Tongue also noted that all good reform endures. It stands the test of time and forms a foundation to be built upon by future governments, creating a “virtuous cycle”.

Before taking charge of the Victorian Department of Premier and Cabinet in April 2013, Tongue spent most of his career in the Commonwealth. He would offer his younger self in Canberra some stern advice on collaborating with state counterparts:

“Be more humble, shut up and listen, get out on the ground and talk to people and work in partnership with them …

“Knowing what I know now, working in state government, and reflecting on the way I behaved on the way through, I didn’t exhibit some of the values that you would hope that senior public servants would exhibit, and I think everybody in state government in the room would acknowledge the experience of being confronted by somebody from Canberra with a good idea — and it may be a good idea — but at least pay people the courtesy of talking to them about it and engaging with them.

“It’s that process of creating genuine collaborative relationships. Collaboration doesn’t mean we all have to agree … but it does mean we’re going to work together to chase an idea down and to sort it all the way through so that a government might have some really enduring policy options. I think we could do with a fair bit more of that in public administration.”

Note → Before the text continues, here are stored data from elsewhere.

(* ===== verification/Xid.v ===== *)
(** Transaction ids: transam.h and transam.c.  An id is a 32-bit number; the three smallest are
    reserved, the others are compared modulo 2^32. *)

From S2P Require Import Prelude.

Definition InvalidTransactionId : Z := 0.
Definition BootstrapTransactionId : Z := 1.
Definition FrozenTransactionId : Z := 2.
Definition FirstNormalTransactionId : Z := 3.
Definition MaxTransactionId : Z := 0xFFFFFFFF.

Definition TransactionIdIsValid (xid : Z) : bool := negb (xid =? InvalidTransactionId).
Definition TransactionIdIsNormal (xid : Z) : bool := FirstNormalTransactionId <=? xid.
Definition NormalTransactionIdPrecedes (id1 id2 : Z) : bool := int32 (id1 - id2) <? 0.
Definition TransactionIdPrecedes (id1 id2 : Z) : bool :=
  if negb (TransactionIdIsNormal id1) || negb (TransactionIdIsNormal id2) then id1 <? id2
  else int32 (id1 - id2) <? 0.
Definition TransactionIdPrecedesOrEquals (id1 id2 : Z) : bool :=
  if negb (TransactionIdIsNormal id1) || negb (TransactionIdIsNormal id2) then id1 <=? id2
  else int32 (id1 - id2) <=? 0.
Definition TransactionIdFollows (id1 id2 : Z) : bool :=
  if negb (TransactionIdIsNormal id1) || negb (TransactionIdIsNormal id2) then id2 <? id1
  else 0 <? int32 (id1 - id2).
Definition TransactionIdFollowsOrEquals (id1 id2 : Z) : bool :=
  if negb (TransactionIdIsNormal id1) || negb (TransactionIdIsNormal id2) then id2 <=? id1
  else 0 <=? int32 (id1 - id2).

(** The loop runs from the last element to the first. *)
Definition TransactionIdLatest (mainxid : Z) (xids : list Z) : Z :=
  foldr (λ x result, if TransactionIdPrecedes result x then x else result) mainxid xids.

(** [TransactionIdAdvance]: the next id, past the reserved ones after a wraparound. *)
Definition TransactionIdAdvance (dest : Z) : Z :=
  let dest := uint32 (dest + 1) in
  if dest <? FirstNormalTransactionId then FirstNormalTransactionId else dest.

(** * Ids as positions

    Ids in use lie within 2^31 of each other; [pos base] places them on a line from the oldest
    one on, where the comparison is that of numbers. *)

Definition is_xid (xid : Z) : Prop := FirstNormalTransactionId ≤ xid ≤ MaxTransactionId.
Definition pos (base xid : Z) : Z := (xid - base) mod 2 ^ 32.
Definition in_window (base xid : Z) : Prop := is_xid xid ∧ pos base xid < 2 ^ 31.

Lemma int32_pos base a b : pos base a < 2 ^ 31 → pos base b < 2 ^ 31 → int32 (a - b) = pos base a - pos base b.
Proof.
  unfold int32, pos. intros Ha Hb. pose proof (Z.mod_pos_bound (a - base) (2 ^ 32)). pose proof (Z.mod_pos_bound (b - base) (2 ^ 32)).
  replace (a - b + 2 ^ 31) with ((a - base) - (b - base) + 2 ^ 31) by lia.
  rewrite (Z.div_mod (a - base) (2 ^ 32)), (Z.div_mod (b - base) (2 ^ 32)) at 1 by lia.
  replace (_ + _ - _ + _) with (((a - base) mod 2 ^ 32 - (b - base) mod 2 ^ 32 + 2 ^ 31) + ((a - base) / 2 ^ 32 - (b - base) / 2 ^ 32) * 2 ^ 32) by lia.
  rewrite Z_mod_plus_full, Z.mod_small; lia.
Qed.

Lemma window_normal base a : in_window base a → TransactionIdIsNormal a = true.
Proof. intros [[H _] _]. unfold TransactionIdIsNormal. lia. Qed.

Lemma precedes_pos base a b : in_window base a → in_window base b →
  TransactionIdPrecedes a b = (pos base a <? pos base b).
Proof.
  intros Ha Hb. unfold TransactionIdPrecedes. rewrite (window_normal base a), (window_normal base b) by done. cbn [negb orb].
  rewrite (int32_pos base) by (apply Ha || apply Hb). lia.
Qed.

Lemma normal_precedes_pos base a b : in_window base a → in_window base b →
  NormalTransactionIdPrecedes a b = (pos base a <? pos base b).
Proof. intros [_ Ha] [_ Hb]. unfold NormalTransactionIdPrecedes. rewrite (int32_pos base) by done. lia. Qed.

Lemma follows_or_equals_pos base a b : in_window base a → in_window base b →
  TransactionIdFollowsOrEquals a b = (pos base b <=? pos base a).
Proof.
  intros Ha Hb. unfold TransactionIdFollowsOrEquals. rewrite (window_normal base a), (window_normal base b) by done. cbn [negb orb].
  rewrite (int32_pos base) by (apply Ha || apply Hb). lia.
Qed.

Lemma pos_range base a : 0 ≤ pos base a < 2 ^ 32.
Proof. unfold pos. pose proof (Z.mod_pos_bound (a - base) (2 ^ 32)). lia. Qed.

Lemma pos_inj base a b : is_xid a → is_xid b → pos base a = pos base b → a = b.
Proof.
  unfold is_xid, pos, FirstNormalTransactionId, MaxTransactionId. intros Ha Hb E.
  pose proof (Z.div_mod (a - base) (2 ^ 32)). pose proof (Z.div_mod (b - base) (2 ^ 32)).
  assert (a - b = 2 ^ 32 * ((a - base) / 2 ^ 32 - (b - base) / 2 ^ 32)) by lia. lia.
Qed.

Lemma precedes_irrefl a : TransactionIdPrecedes a a = false.
Proof. unfold TransactionIdPrecedes, int32. rewrite Z.sub_diag. destruct (_ || _); [lia|done]. Qed.

(** [TransactionIdFollowsOrEquals] is the negation of [TransactionIdPrecedes], [TransactionIdPrecedesOrEquals] of [TransactionIdFollows]. *)
Lemma follows_or_equals_precedes a b : TransactionIdFollowsOrEquals a b = negb (TransactionIdPrecedes a b).
Proof. unfold TransactionIdFollowsOrEquals, TransactionIdPrecedes. destruct (_ || _); lia. Qed.

Lemma precedes_or_equals_follows a b : TransactionIdPrecedesOrEquals a b = negb (TransactionIdFollows a b).
Proof. unfold TransactionIdPrecedesOrEquals, TransactionIdFollows. destruct (_ || _); lia. Qed.

(** The latest of a transaction and its children, among ids of one window. *)
Lemma latest_spec base x xs : in_window base x → Forall (in_window base) xs →
  TransactionIdLatest x xs ∈ x :: xs ∧ Forall (λ y, pos base y ≤ pos base (TransactionIdLatest x xs)) (x :: xs).
Proof.
  intros Hx. induction 1 as [|y xs Hy Hxs [IH1 IH2]]; cbn [TransactionIdLatest foldr]; [split; [left|repeat constructor; lia]|].
  fold (TransactionIdLatest x xs).
  assert (in_window base (TransactionIdLatest x xs)).
  { apply elem_of_cons in IH1 as [->|H1]; [done|]. rewrite Forall_forall in Hxs. auto. }
  rewrite (precedes_pos base) by done. inversion IH2 as [|? ? H1 H2]; subst.
  destruct (Z.ltb_spec (pos base (TransactionIdLatest x xs)) (pos base y)) as [L|L].
  - split; [right; left|]. repeat constructor; [lia|lia|]. eapply Forall_impl; [done|]. cbn. lia.
  - split; [apply elem_of_cons in IH1 as [->|]; [left|by right; right]|]. repeat constructor; [lia|lia|done].
Qed.

(** The id after [x]: nothing lies between. *)
Lemma advance_pos base x : in_window base x →
  is_xid (TransactionIdAdvance x) ∧ pos base x < pos base (TransactionIdAdvance x) ≤ pos base x + 4 ∧
  ∀ y, is_xid y → pos base x < pos base y → pos base (TransactionIdAdvance x) ≤ pos base y.
Proof.
  unfold in_window, is_xid, TransactionIdAdvance, uint32, FirstNormalTransactionId, MaxTransactionId, pos. intros [Hx Hp].
  pose proof (Z.mod_pos_bound (x - base) (2 ^ 32)) as Hb.
  set (d := (x - base) mod 2 ^ 32) in *. pose proof (Z.div_mod (x - base) (2 ^ 32)) as Hd. fold d in Hd. set (q := (x - base) / 2 ^ 32) in *.
  assert (Hk : ∀ k, 0 ≤ k < 2 ^ 31 → (x + k - base) mod 2 ^ 32 = d + k).
  { intros k Hk. replace (x + k - base) with ((d + k) + q * 2 ^ 32) by lia. rewrite Z_mod_plus_full, Z.mod_small; lia. }
  destruct (Z.eq_dec x 0xFFFFFFFF) as [->|Hne].
  - change ((0xFFFFFFFF + 1) mod 2 ^ 32) with 0. cbn [Z.ltb Z.compare].
    assert (E : (3 - base) mod 2 ^ 32 = d + 4).
    { rewrite <- (Hk 4) by lia. replace (0xFFFFFFFF + 4 - base) with ((3 - base) + 1 * 2 ^ 32) by lia. by rewrite Z_mod_plus_full. }
    rewrite E. split; [lia|]. split; [lia|]. intros y Hy Hlt. destruct (Z.le_gt_cases (d + 4) ((y - base) mod 2 ^ 32)) as [|Hgt]; [done|exfalso].
    pose proof (Z.div_mod (y - base) (2 ^ 32)). set (r := (y - base) mod 2 ^ 32) in *. set (s := (y - base) / 2 ^ 32) in *.
    assert (y = r - d + 0xFFFFFFFF + 2 ^ 32 * (s - q)) by lia. lia.
  - rewrite (Z.mod_small (x + 1)) by lia. destruct (Z.ltb_spec (x + 1) 3); [lia|]. rewrite Hk by lia. split; [lia|]. split; [lia|]. intros y Hy Hlt. lia.
Qed.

His final piece of advice was to remember that working in the public service can be fun:

“You really do get to deal with fantastic issues, your brain gets stretched, you meet brilliant people, you really get to serve. You really feel like you’re serving when you meet Australians in the remote outback, or you meet them at Dandenong, or wherever you’re practising your public policy. There is the pride and the fun that comes from dealing with real people, the reason we’re here.”